▶ Stored data entries
(** * Portrait4D: the reconstruction-loss training step

    A shallow embedding of [AnimatablePortraitReconLoss] from
    [portrait4d/training/loss/loss_recon_v1.py]: the schedule computed at the
    top of [accumulate_gradients], the conditioning built by [run_G], the
    discriminator wrapper [run_D] and the phase dispatcher itself.

    Conventions of the embedding.
    - A configured number is given by its value, a rational ([Q]); the
      images-seen counter and the resolutions are integers ([Z]).  The
      resolution schedule and the blur half-width are computed as Python
      computes them, in binary64 floating point with its rounding, overflow
      and exceptions; the thresholds the step compares the counter with
      are exact.
    - Tensors are symbolic terms: the networks are external, what the code
      decides is which terms are built, which calls are issued and which
      losses are back-propagated.
    - Exceptions are values of [exn]; the step runs in a small state and
      error monad whose state holds the log of external calls and the
      position in the stream of uniform random draws.
    - A Python local that is assigned on some paths only is an [option]
      ([None] is "unbound"); reading it goes through [load]. *)

From Stdlib Require Import ZArith QArith Qround Qabs Qpower Bool List String Lia Lqa.
Import ListNotations.

Close Scope Q_scope.
Set Implicit Arguments.

(** ** Python numbers *)

Definition Qltb (a b : Q) : bool := negb (Qle_bool b a).
Definition Qgeb (a b : Q) : bool := Qle_bool b a.

(** [max(a, b)] and [min(a, b)] of Python: the first argument wins ties. *)
Definition py_max (a b : Q) : Q := if Qltb a b then b else a.
Definition py_min (a b : Q) : Q := if Qltb b a then b else a.

(** [np.rint]: round to the nearest integer, ties to even. *)
Definition rint (x : Q) : Z :=
  let f := Qfloor x in
  match (x - inject_Z f ?= 1 # 2)%Q with
  | Lt => f
  | Gt => (f + 1)%Z
  | Eq => if Z.even f then f else (f + 1)%Z
  end.

(** ** Exceptions and results *)

Inductive exn : Type :=
| UnboundLocalError (var : string)
| ZeroDivisionError
| TypeError (what : string)
| KeyError (key : string)
| RuntimeError (what : string)
| AttributeError (what : string)
| OverflowError
| ValueError (what : string).

Inductive result (A : Type) : Type :=
| Ok (a : A)
| Raise (e : exn).
Arguments Ok {A} a.
Arguments Raise {A} e.

(** Reading a local that may be unbound. *)
Definition load {A} (name : string) (v : option A) : result A :=
  match v with
  | Some a => Ok a
  | None => Raise (UnboundLocalError name)
  end.

(** A small error monad for the pure parts. *)
Definition rbind {A B} (r : result A) (k : A -> result B) : result B :=
  match r with
  | Ok a => k a
  | Raise e => Raise e
  end.
Notation "x <~ r ;; k" := (rbind r (fun x => k))
  (at level 61, r at next level, right associativity).

(** Calling a collaborator that may be [None]. *)
Definition call (present : bool) : result unit :=
  if present then Ok tt else Raise (TypeError "call").

(** ** binary64 arithmetic

    Python's [float] is the IEEE 754 binary64 format.  A finite value is
    kept as the rational it denotes (the sign of a zero is not kept: no
    operation below can tell the two zeros apart); the operations round
    the exact result to the nearest value of the format, ties to even. *)

(** [2 ^ e] *)
Definition pow2 (e : Z) : Q := (2 ^ e)%Q.

(** The exponent [e] with [2^e <= x < 2^(e+1)], for a positive [x]. *)
Definition ilog2 (x : Q) : Z :=
  let e := (Z.log2 (Qnum x) - Z.log2 (Zpos (Qden x)))%Z in
  if Qle_bool (pow2 e) x then e else (e - 1)%Z.

(** The exponent of the spacing of the format around a positive [x]: 53
    significant bits, and no finer than [2^-1074]. *)
Definition spacing (x : Q) : Z := Z.max (ilog2 x - 52) (-1074).

(** The nearest multiple of the spacing, ties to even, for a positive [x]. *)
Definition round_pos (x : Q) : Q :=
  let s := spacing x in
  (inject_Z (rint (x / pow2 s)) * pow2 s)%Q.
(** * A shallow embedding of [dpll.py]

    The Python module decides satisfiability of a CNF formula with the
    classical DPLL loop: pure literal elimination ([ple]), unit propagation
    ([up]) and branching on the first literal of the first clause ([_dpll]).

    Python integers are unbounded, so literals are [Z].  A clause is a Python
    list of integers, a formula a list of clauses.  The variable [formula] of
    the source holds either such a list or the integer [-1] that
    [_make_literal_true] returns on a conflict; both are values of
    [pyformula].  Operations that Python rejects at run time (iterating over
    the integer [-1], indexing an empty list) raise the corresponding
    exception in the model.

    The interpreter's limit on the nesting of calls is not part of the
    model: there is no [RecursionError].  A run of the model is the run of
    the interpreter as long as the nesting of [_dpll], which the log of the
    run records and which never exceeds the number of variables of the
    formula, stays within that limit; beyond it the interpreter stops with
    [RecursionError] where the model goes on.  The run of the interpreter
    is thus the run of the model or an initial part of it, and what the
    theorems say of the calls made, of a returned value and of the two
    exceptions of the model holds of it.  The theorem on the verdict,
    which says that the search returns, bounds the number of variables. *)

From Stdlib Require Import ZArith List Bool Lia Arith Permutation Sorted.
From Stdlib Require Ascii String DecimalString DecimalPos.
Import ListNotations.
Import Ascii.AsciiSyntax String.StringSyntax.
Delimit Scope string_scope with string.
Delimit Scope char_scope with char.
Open Scope Z_scope.

(** ** Values, exceptions, outcomes *)

Abbreviation clause := (list Z) (only parsing).

Inductive pyformula : Type :=
| Clauses (cs : list clause)   (* a list of lists of ints *)
| Minus1.                      (* the int -1 *)

(** The second argument of [make_literals_true] is tested with
    [isinstance(literals, list)]. *)
Inductive pyliterals : Type :=
| One (literal : Z)
| Many (literals : list Z).

Inductive exn : Type :=
| TypeError     (* 'int' object is not iterable, unsupported operand *)
| IndexError.   (* list index out of range *)

(** Outcome of running a piece of the program.  [OutOfFuel] is an artefact
    of the model only: loops and the recursion are driven by a counter, and
    the termination theorems show that the counters chosen below never run
    out. *)
Inductive run (A : Type) : Type :=
| Ret (a : A)
| Raise (e : exn)
| OutOfFuel.

Arguments Ret {A} a.
Arguments Raise {A} e.
Arguments OutOfFuel {A}.
(** Line 153: the write of the pending line, a [TypeError] when
    [prev_line] is still [None]. *)
Definition finish (st : scan_state) : res (list string) :=
  match prev_line st with
  | Some p => Ok (written st ++ [p])
  | None => Raise TypeError
  end.

(** Lines 142-153: the loop, then the last write. *)
Definition remove_overlaps_lines (lines : list string) : res (list string) :=
  st ← scan_loop (ScanState None []) lines;
  finish st.

(** Line 137: the name of the output file. *)
Definition nooverlaps_name (E : externals) (in_file out_dir : string) : string :=
  let '(base, ext) := splitext_plus E (FS.basename in_file) in
  Py.path_join out_dir (base +:+ "-nooverlaps" +:+ ext).

(** [_remove_overlaps(in_file, out_dir, data)] *)
Definition _remove_overlaps (E : externals) (in_file out_dir : string) : M string :=
  let out_file := nooverlaps_name E in_file out_dir in
  uptodate ← gets (λ w, FS.file_uptodate w out_file in_file);
  (if uptodate : bool then mret tt
   else FS.file_transaction E out_file (λ tx_out_file,
          text ← FS.read in_file;
          FS.write tx_out_file "";;
          out ← lift (remove_overlaps_lines (Py.readlines text));
          FS.write tx_out_file (String.concat "" out)));;
  mret out_file.

End PureCN.

(** ** Ensemble calling ([ensemble.py]) *)

Module Ensemble.

Section WithExternals.

Variable E : externals.

(** Modelled from the spec: [vcfutils.vcf_has_variants] is not among the
    sources; it tells whether a file holds "any actual variant/call
    records", a line that is neither blank nor a header line.  A file
    that is absent has none; [None] is not a path. *)
Definition vcf_has_variants (f : fref) : M bool :=
  match f with
  | None => raise TypeError
  | Some p => gets (λ w,
      match files w !! p with
      | Some fl => existsb (λ line, negb (String.eqb (Py.strip line) "")
                                    && negb (Py.startswith "#" line))
                           (Py.readlines (content fl))
      | None => false
      end)
  end.

Definition empty_vcf : string :=
  "##fileformat=VCFv4.1" +:+ String Py.nl
  ("#CHROM" +:+ String Py.tab ("POS" +:+ String Py.tab ("ID" +:+ String Py.tab
  ("REF" +:+ String Py.tab ("ALT" +:+ String Py.tab ("QUAL" +:+ String Py.tab
  ("FILTER" +:+ String Py.tab ("INFO" +:+ String Py.nl "")))))))).

(** Modelled from the spec: [vcfutils.write_empty_vcf] is not among the
    sources; what it writes is "an empty, well-formed output artifact":
    header lines and no record. *)
Definition write_empty_vcf (out_file : string) : M unit :=
  FS.write out_file empty_vcf.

▶ Your assignment
Reproduce only the lines above spanning from the line containing "e => Raise e" through the line containing "if Qle_bool (pow2", word for word.

▶ Answer area
  | Raise e => Raise e
  end.
Notation "x <~ r ;; k" := (rbind r (fun x => k))
  (at level 61, r at next level, right associativity).

(** Calling a collaborator that may be [None]. *)
Definition call (present : bool) : result unit :=
  if present then Ok tt else Raise (TypeError "call").

(** ** binary64 arithmetic

    Python's [float] is the IEEE 754 binary64 format.  A finite value is
    kept as the rational it denotes (the sign of a zero is not kept: no
    operation below can tell the two zeros apart); the operations round
    the exact result to the nearest value of the format, ties to even. *)

(** [2 ^ e] *)
Definition pow2 (e : Z) : Q := (2 ^ e)%Q.

(** The exponent [e] with [2^e <= x < 2^(e+1)], for a positive [x]. *)
Definition ilog2 (x : Q) : Z :=
  let e := (Z.log2 (Qnum x) - Z.log2 (Zpos (Qden x)))%Z in
  if Qle_bool (pow2 e) x then e else (e - 1)%Z.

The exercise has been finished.